Belfast Telegraph

Russia accuses Britain of ‘fake news and lies’ over poisoning of spy

By Andrew Woodcock

Russia's foreign minister has accused the UK of "putting all decency aside" over its claims that Moscow is to blame for the poisoning of former spy Sergei Skripal and his daughter.

Sergey Lavrov appeared to suggested that UK secret services may have been involved in the March 4 attack in Salisbury, which he said may have been "beneficial" to the British government to distract attention from Brexit.

Mr Lavrov said that it was "outrageous" that Britain had failed to provide consular access to Yulia Skripal (33) since it emerged that her condition was improving.

His comments came as the Russian Embassy in London issued a series of what it termed "questions without answer" about the Skripal case - including whether the UK had ever produced the Novichok nerve agent believed to have been used in the Salisbury poisoning.

Britain has said that Russian state involvement is the only plausible explanation for the attack and has led a worldwide reaction involving the expulsion of more than 100 diplomats.

But Mr Lavrov accused Western countries of "playing children's games", according to reports from Russian news agency Tass.

"Today, our Western partners, and I first of all refer to the Great Britain, the United States and some other countries, which are blindly guided by them, put all of their decency aside and resort to bold lies and fake news," said Mr Lavrov.

"Our responses to all of this are calm and weighted as we keep insisting that all accusations and allegations must be backed with the facts."

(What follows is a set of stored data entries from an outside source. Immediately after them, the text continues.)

Lemma seg_place_spec tries s hdr chunk :
  lsession s -> lroom s (Z.of_nat tries) -> bytes_ok (hdr ++ chunk) -> len hdr = 12 -> len (hdr ++ chunk) <= MAX_PAYLOAD_LEN cfg ->
  wp (Large.seg_place cfg tries g hdr chunk) s (fun r s' => lsession s' /\ moves (Z.of_nat tries) s s' /\
    match r with
    | Ok sid => next_id (d_st (lp_db s)) <= sid < next_id (d_st (lp_db s')) /\
        set_value cfg g (lp_db s) (lp_db s') sid (slot_value BLOB_DB_SLOT_F_SEGMENT (hdr ++ chunk)) /\
        forall id, object (lp_db s') id = object (lp_db s) id
    | Err e => e = ENOSPC /\ same_contents cfg g (lp_db s) (lp_db s') /\ kept (Z.of_nat tries) s s' /\
        forall i, 0 <= i < Z.of_nat tries -> no_room (lp_db s') (next_id (d_st (lp_db s)) + i) (len (hdr ++ chunk))
    end).
Proof.
  intros Ls Hroom Hb Hh Hl. revert s Ls Hroom. induction tries as [|tries IH]; intros s Ls Hroom; cbn [Large.seg_place].
  { apply wp_fail. assert (kept 0 s s) as K0 by (by apply (kept_here cfg g sidx_wf), Ls).
    split; [done|]. split; [by apply (kept_moves cfg g sidx_wf)|]. split; [done|]. split; [apply K0|]. split; [done|]. lia. }
  pose proof (ls_session _ _ _ _ _ Ls) as Se. pose proof (lv_next _ _ _ _ (se_live _ _ _ _ Se)) as Hnx.
  pose proof (ok_payload _ _ Hg). pose proof (ok_peb_size _ _ Hg). pose proof (len_nonneg chunk). pose proof (Z.mul_div_le (peb_size g - 16) 2). unfold_consts.
  rewrite len_app, Hh in Hl |- *. rewrite u16_small by lia. set (sid := next_id (d_st (lp_db s))) in *. set (n := 12 + len chunk) in *.
  assert (0 < sid < 2 ^ 64) as Hsid by (destruct Hroom; unfold sid; lia).
  apply wp_bnd. eapply wp_mono; [apply (on_alloc cfg g Hg sidx_wf s Se); destruct Hroom; split; lia|]. cbv beta.
  intros r s1 (-> & K1 & Hn1). fold sid in Hn1 |- *. destruct (Z.eqb_spec sid 0); [lia|]. rewrite (id_to_bucket_eq cfg g Hg).
  apply (first_cursor s1 sid); [apply K1|]. intros s2 c2 K2 Hv2 Hc2.
  apply (room_lenient s2 sid n c2); [apply K2|done|done|]. intros s3 c3 K3 [Hv3 Hp].
  pose proof (kept_then cfg g sidx_wf _ _ _ _ _ (kept_then cfg g sidx_wf _ _ _ _ _ K1 K2) K3) as K. cbn [Z.add] in K.
  pose proof (kept_lsession cfg MAX_OBJECT_LEN g sidx_wf _ _ _ Ls K) as Ls3.
  pose proof (kept_then cfg g sidx_wf _ _ _ _ _ K2 K3) as K23. pose proof (kp_next _ _ _ _ _ _ K23) as Hn23. cbn [Z.add] in Hn23.
  assert (next_id (d_st (lp_db s3)) = sid + 1) as Hn3 by lia.
  destruct (Z.gtb_spec (c3 + slot_size_for g n) (peb_size g)) as [Hgt|Hle].
  - eapply wp_mono; [apply (IH s3 Ls3)|]. { eapply kept_room; [exact K|]. destruct Hroom; split; lia. }
    cbv beta. rewrite Hn3, len_app, Hh. fold n. intros r s' (Ls' & Hm' & Hr). split; [done|].
    split; [eapply moves_le; [|eapply moves_trans; [by apply (kept_moves cfg g sidx_wf _ _ _ K)|exact Hm']]; lia|].
    destruct r as [x|e].
    + destruct Hr as (Hx & Hsv & Ho). split; [lia|]. split.
      * eapply set_value_trans; [apply K|done].
      * intros id. rewrite Ho. apply object_same, K.
    + destruct Hr as (-> & Hsc & K' & Hr). split; [done|]. split; [eapply same_contents_trans; [apply K|done]|].
      split; [eapply kept_le; [|eapply kept_then; [exact K|exact K']]; lia|].
      intros i Hi. destruct (decide (i = 0)) as [->|]; [|replace (sid + i) with (sid + 1 + (i - 1)) by lia; apply Hr; lia].
      rewrite Z.add_0_r. eapply (no_room_kept cfg g Hg sidx_wf); [apply Ls3|exact K'|exact Hp].
  - subst c3. apply wp_bnd. eapply wp_mono; [apply (seg_append_spec cfg g Hg Ha sidx_wf s3 sid BLOB_DB_SLOT_F_SEGMENT hdr chunk)|]; try done.
    + apply Ls3.
    + apply (flags_ok_large cfg Hlarge). auto.
    + rewrite len_app, Hh. done.
    + rewrite len_app, Hh. fold n. lia.
    + cbv beta. intros r s' (-> & Hu & _). apply wp_ret.
      assert (slots (lp_db s3) sid = None) as Hnone.
      { destruct (slots (lp_db s3) sid) eqn:E; [|done]. rewrite (kp_slots _ _ _ _ _ _ K) in E.
        pose proof (ls_fresh _ _ _ _ _ Ls sid ltac:(congruence)). unfold sid in *. lia. }
      destruct (fresh_upd s3 s' sid _ Ls3 Hnone ltac:(lia) Hu) as [Ls' Ho]. split; [done|].
      split; [eapply moves_le; [|eapply moves_trans; [by apply (kept_moves cfg g sidx_wf _ _ _ K)|by eapply upd_moves]]; lia|].
      pose proof (up_st _ _ _ _ _ _ _ Hu) as Hst. split; [rewrite Hst; unfold sid in *; lia|]. split.
      * eapply set_value_trans; [apply K|apply Hu].
      * intros id. rewrite Ho. apply object_same, K.
Qed.

(** No id given out so far changed its slot. *)
Definition old_kept s s' : Prop := forall x, x < next_id (d_st (lp_db s)) -> slots (lp_db s') x = slots (lp_db s) x.

Lemma old_kept_trans k s s1 s2 : moves k s s1 -> old_kept s s1 -> old_kept s1 s2 -> old_kept s s2.
Proof. intros Hm H1 H2 x Hx. pose proof (mv_next _ _ _ _ Hm). rewrite H2 by lia. by apply H1. Qed.

(** Eight ids in a row, and no bucket of theirs can take [n] bytes. *)
Definition crowded d : Prop := exists id n, 0 <= n <= MAX_PAYLOAD_LEN cfg /\ forall i, 0 <= i < 8 -> no_room d (id + i) n.

(** What writing segments leaves: the objects as they were. *)
Record wrote_segs (k : Z) s s' : Prop := {
  ws_session : lsession s';
  ws_moves : moves k s s';
  ws_objects : forall id, object (lp_db s') id = object (lp_db s) id;
  ws_old : old_kept s s';
}.

Lemma wrote_segs_trans k1 k2 s s1 s2 : wrote_segs k1 s s1 -> wrote_segs k2 s1 s2 -> wrote_segs (k1 + k2) s s2.
Proof.
  intros [A1 A2 A3 A4] [B1 B2 B3 B4]. split; [done|by eapply moves_trans| |by eapply old_kept_trans]. intros id. by rewrite B3, A3.
Qed.

Lemma wrote_segs_kept k s s' : lsession s -> kept k s s' -> wrote_segs k s s'.
Proof.
  intros Ls K. split; [by eapply kept_lsession|by apply (kept_moves cfg g sidx_wf)| |].
  - intros id. apply object_same, K.
  - intros x _. apply K.
Qed.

Insisting that Moscow "could not have a possible motive" to attack Mr Skripal - who he said was "pardoned" at the time of a spy swap with the West - Mr Lavrov said there were other possible explanations for the poisoning.

"Experts say this may be rather advantageous for Britain's special services, which are known for their ability to act with a license to kill," he said.

"This can be also beneficial to the British government which found itself in an inconvenient situation after failing to fulfil its promises to voters on Brexit's conditions."

According to Tass, Russia's top diplomat said: "I want to reiterate that Russia has no relation to the Skripals' poisoning, but we are very interested - probably more than anyone else - in establishing the truth about our citizens' fate."

The Russian foreign minister said he hoped that Mr Skripal would recover in the same way as his daughter Yulia, adding: "I consider this is outrageous that so far our multiple requests demanding access to our citizens have been rejected or have remained unanswered."

In a string of questions on Twitter, the Russian embassy asked: "Has the substance identified by British representatives as 'Novichok' or analogous substances been researched, developed or produced in the UK?"

Britain has previously dismissed a series of Russian comments about the possible explanation for the poisoning as efforts to distract attention from Moscow's own failure to explain its part in the events.